» **PROBLEM**
Your answer should be only the lines below from the one with "Lemma num_step : sv_num" to the one with "(** A broadcast only adds to the pending. *)", repeated exactly, ends included.

Saved entries
*** Block opens ***
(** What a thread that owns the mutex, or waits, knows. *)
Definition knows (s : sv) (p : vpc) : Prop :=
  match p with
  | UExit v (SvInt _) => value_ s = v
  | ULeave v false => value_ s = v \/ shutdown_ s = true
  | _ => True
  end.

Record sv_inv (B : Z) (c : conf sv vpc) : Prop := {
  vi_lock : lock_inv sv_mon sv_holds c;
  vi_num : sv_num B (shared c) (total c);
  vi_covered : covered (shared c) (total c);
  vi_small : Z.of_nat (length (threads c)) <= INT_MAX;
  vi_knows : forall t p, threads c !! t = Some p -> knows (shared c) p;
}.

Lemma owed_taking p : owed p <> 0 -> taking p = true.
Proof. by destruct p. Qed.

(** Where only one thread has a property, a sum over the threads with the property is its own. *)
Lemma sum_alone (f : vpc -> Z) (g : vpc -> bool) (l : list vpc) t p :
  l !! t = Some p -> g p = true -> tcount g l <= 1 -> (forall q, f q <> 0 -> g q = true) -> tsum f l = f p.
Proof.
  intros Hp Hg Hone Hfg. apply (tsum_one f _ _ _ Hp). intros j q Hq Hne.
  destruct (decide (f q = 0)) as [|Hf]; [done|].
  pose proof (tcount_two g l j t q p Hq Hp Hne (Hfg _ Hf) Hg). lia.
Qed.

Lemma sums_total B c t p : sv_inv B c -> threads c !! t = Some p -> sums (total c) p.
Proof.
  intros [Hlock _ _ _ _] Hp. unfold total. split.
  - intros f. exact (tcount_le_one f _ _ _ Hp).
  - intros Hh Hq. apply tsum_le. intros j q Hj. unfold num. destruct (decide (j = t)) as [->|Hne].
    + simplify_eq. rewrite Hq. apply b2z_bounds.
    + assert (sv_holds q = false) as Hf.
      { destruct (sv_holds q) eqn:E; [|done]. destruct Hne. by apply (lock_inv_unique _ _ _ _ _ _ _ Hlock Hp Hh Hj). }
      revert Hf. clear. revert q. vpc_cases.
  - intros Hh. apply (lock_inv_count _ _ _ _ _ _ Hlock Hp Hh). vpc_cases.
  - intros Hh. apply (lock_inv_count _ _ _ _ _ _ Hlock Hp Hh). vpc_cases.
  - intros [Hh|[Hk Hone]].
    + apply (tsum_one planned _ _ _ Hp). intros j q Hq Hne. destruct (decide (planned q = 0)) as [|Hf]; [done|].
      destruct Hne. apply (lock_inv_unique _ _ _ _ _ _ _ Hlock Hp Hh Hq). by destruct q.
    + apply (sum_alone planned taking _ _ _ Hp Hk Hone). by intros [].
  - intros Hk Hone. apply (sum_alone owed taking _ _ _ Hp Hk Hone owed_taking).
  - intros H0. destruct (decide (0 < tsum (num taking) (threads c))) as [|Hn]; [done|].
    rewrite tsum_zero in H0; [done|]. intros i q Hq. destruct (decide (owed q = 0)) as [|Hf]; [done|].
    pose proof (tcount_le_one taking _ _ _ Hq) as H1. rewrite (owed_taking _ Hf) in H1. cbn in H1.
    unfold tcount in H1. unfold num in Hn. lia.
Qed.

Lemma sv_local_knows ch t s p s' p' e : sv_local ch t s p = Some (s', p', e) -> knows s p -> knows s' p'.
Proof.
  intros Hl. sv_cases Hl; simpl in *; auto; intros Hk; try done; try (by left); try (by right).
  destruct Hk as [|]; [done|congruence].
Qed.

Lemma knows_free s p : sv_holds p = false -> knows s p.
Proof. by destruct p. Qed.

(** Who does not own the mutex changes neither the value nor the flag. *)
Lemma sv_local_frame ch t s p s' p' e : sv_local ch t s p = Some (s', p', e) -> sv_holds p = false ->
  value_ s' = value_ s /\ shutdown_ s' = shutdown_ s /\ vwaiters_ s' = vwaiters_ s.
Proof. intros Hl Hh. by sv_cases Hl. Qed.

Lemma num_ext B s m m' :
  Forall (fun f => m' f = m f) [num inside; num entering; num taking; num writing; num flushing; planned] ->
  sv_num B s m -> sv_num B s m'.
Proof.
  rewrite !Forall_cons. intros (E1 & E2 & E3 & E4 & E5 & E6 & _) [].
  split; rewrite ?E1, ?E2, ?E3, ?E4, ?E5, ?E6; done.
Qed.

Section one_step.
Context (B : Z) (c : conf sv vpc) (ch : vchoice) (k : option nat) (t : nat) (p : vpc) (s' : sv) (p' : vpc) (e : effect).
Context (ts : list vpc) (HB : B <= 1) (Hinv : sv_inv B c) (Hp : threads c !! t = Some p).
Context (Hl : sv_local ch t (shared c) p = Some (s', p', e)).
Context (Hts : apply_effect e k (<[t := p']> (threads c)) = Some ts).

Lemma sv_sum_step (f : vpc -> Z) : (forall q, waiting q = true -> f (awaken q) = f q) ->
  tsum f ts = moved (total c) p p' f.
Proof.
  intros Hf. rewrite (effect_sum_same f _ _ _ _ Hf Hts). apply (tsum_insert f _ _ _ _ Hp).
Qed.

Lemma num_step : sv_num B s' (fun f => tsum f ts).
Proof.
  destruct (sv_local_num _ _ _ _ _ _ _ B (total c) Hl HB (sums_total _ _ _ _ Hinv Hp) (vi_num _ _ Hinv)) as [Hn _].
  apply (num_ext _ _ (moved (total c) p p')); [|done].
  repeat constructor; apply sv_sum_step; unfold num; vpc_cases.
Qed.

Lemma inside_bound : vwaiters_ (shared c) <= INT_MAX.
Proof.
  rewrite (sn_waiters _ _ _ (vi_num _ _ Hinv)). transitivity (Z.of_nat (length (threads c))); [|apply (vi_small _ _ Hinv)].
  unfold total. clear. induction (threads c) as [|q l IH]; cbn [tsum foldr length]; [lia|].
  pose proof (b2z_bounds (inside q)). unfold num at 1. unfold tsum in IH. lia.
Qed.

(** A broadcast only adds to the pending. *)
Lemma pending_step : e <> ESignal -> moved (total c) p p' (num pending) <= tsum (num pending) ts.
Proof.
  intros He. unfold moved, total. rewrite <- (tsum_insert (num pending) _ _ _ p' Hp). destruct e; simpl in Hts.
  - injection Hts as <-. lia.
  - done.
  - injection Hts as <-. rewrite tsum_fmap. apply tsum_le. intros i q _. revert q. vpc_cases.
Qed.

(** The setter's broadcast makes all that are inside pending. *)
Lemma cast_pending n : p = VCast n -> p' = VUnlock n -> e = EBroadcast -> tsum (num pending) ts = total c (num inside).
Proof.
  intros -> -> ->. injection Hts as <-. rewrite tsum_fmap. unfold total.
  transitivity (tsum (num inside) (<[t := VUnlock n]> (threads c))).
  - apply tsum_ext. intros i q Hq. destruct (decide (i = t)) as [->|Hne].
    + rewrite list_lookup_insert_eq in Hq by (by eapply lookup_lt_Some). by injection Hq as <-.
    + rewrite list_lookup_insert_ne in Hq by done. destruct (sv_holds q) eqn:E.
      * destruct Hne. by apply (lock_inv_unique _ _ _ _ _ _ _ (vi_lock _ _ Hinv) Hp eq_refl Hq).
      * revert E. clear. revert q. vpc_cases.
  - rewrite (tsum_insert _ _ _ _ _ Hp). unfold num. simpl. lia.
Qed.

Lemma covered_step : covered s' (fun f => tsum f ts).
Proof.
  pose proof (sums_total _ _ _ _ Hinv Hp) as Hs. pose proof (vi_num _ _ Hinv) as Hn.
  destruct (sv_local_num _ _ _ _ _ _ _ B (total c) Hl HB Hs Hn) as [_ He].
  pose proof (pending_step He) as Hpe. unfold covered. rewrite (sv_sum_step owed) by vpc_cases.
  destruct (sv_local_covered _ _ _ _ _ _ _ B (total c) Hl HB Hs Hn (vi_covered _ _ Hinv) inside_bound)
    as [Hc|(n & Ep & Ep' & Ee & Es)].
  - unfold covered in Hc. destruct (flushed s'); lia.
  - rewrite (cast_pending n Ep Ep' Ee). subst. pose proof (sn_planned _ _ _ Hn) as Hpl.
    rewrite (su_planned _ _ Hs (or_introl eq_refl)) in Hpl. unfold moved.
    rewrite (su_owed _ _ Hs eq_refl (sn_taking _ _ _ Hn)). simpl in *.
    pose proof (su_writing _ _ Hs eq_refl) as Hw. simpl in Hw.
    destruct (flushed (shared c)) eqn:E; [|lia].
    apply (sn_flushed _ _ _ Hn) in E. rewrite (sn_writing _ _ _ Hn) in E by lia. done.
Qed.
*** Block closes ***
*** Block opens ***
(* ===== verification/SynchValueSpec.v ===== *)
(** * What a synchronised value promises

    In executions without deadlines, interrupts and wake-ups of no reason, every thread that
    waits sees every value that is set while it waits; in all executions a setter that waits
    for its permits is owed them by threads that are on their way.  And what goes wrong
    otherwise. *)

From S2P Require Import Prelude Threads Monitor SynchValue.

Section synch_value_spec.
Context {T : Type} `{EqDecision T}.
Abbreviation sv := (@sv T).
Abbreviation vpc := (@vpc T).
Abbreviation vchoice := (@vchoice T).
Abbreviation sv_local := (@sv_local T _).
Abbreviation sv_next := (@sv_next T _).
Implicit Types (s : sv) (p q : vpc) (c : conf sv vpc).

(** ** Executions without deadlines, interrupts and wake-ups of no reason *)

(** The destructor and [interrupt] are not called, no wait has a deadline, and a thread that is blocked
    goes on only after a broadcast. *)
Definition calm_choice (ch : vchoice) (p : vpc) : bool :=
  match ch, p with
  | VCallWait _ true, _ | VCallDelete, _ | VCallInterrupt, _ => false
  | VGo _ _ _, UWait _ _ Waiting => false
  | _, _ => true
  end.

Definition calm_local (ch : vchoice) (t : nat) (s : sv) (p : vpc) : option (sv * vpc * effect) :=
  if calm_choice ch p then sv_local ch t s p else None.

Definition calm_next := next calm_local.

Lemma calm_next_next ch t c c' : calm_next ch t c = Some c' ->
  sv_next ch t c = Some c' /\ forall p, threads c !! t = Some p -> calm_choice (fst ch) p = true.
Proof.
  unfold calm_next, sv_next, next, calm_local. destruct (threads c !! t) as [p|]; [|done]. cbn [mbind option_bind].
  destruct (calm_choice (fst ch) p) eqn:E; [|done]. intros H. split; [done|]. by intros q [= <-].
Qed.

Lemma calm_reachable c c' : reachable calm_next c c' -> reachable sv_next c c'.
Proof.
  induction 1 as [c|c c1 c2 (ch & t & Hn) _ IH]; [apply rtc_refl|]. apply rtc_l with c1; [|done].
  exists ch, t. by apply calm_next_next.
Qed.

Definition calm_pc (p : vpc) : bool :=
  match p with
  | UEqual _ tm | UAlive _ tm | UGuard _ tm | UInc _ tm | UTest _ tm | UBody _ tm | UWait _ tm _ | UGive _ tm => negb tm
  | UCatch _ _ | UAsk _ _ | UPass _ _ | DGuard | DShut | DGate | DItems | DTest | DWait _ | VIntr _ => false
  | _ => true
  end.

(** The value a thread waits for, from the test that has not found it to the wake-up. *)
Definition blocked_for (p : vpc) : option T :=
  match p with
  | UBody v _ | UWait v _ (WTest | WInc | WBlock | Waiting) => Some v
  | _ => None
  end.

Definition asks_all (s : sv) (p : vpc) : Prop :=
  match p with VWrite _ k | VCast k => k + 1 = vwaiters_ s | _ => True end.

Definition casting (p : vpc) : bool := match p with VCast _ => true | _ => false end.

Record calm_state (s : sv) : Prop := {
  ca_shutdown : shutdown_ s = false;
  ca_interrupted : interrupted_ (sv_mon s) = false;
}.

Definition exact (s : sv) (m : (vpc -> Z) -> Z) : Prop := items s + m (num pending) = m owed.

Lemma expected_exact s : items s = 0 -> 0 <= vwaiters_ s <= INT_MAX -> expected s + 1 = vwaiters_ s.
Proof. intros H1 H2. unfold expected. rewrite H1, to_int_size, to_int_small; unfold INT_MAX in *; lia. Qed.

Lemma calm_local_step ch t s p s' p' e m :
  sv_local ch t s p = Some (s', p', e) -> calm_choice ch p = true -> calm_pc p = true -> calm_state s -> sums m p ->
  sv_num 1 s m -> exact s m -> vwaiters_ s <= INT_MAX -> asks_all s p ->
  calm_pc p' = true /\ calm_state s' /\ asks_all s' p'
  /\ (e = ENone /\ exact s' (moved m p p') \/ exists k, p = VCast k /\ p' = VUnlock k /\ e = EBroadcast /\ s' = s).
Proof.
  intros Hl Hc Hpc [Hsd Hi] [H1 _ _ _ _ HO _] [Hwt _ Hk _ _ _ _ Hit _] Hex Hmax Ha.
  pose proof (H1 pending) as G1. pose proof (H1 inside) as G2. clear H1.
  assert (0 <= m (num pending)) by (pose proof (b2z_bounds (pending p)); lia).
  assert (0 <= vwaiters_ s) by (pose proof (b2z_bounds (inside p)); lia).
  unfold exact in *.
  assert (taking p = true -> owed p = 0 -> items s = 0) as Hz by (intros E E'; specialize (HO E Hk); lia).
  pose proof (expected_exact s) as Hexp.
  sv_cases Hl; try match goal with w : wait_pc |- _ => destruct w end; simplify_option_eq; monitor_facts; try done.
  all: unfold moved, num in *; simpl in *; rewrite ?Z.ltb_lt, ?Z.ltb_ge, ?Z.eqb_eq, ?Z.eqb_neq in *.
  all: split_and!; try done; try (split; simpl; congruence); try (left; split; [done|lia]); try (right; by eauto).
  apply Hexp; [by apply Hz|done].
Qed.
*** Block closes ***
» **REPLY**
Lemma num_step : sv_num B s' (fun f => tsum f ts).
Proof.
  destruct (sv_local_num _ _ _ _ _ _ _ B (total c) Hl HB (sums_total _ _ _ _ Hinv Hp) (vi_num _ _ Hinv)) as [Hn _].
  apply (num_ext _ _ (moved (total c) p p')); [|done].
  repeat constructor; apply sv_sum_step; unfold num; vpc_cases.
Qed.

Lemma inside_bound : vwaiters_ (shared c) <= INT_MAX.
Proof.
  rewrite (sn_waiters _ _ _ (vi_num _ _ Hinv)). transitivity (Z.of_nat (length (threads c))); [|apply (vi_small _ _ Hinv)].
  unfold total. clear. induction (threads c) as [|q l IH]; cbn [tsum foldr length]; [lia|].
  pose proof (b2z_bounds (inside q)). unfold num at 1. unfold tsum in IH. lia.
Qed.

(** A broadcast only adds to the pending. *)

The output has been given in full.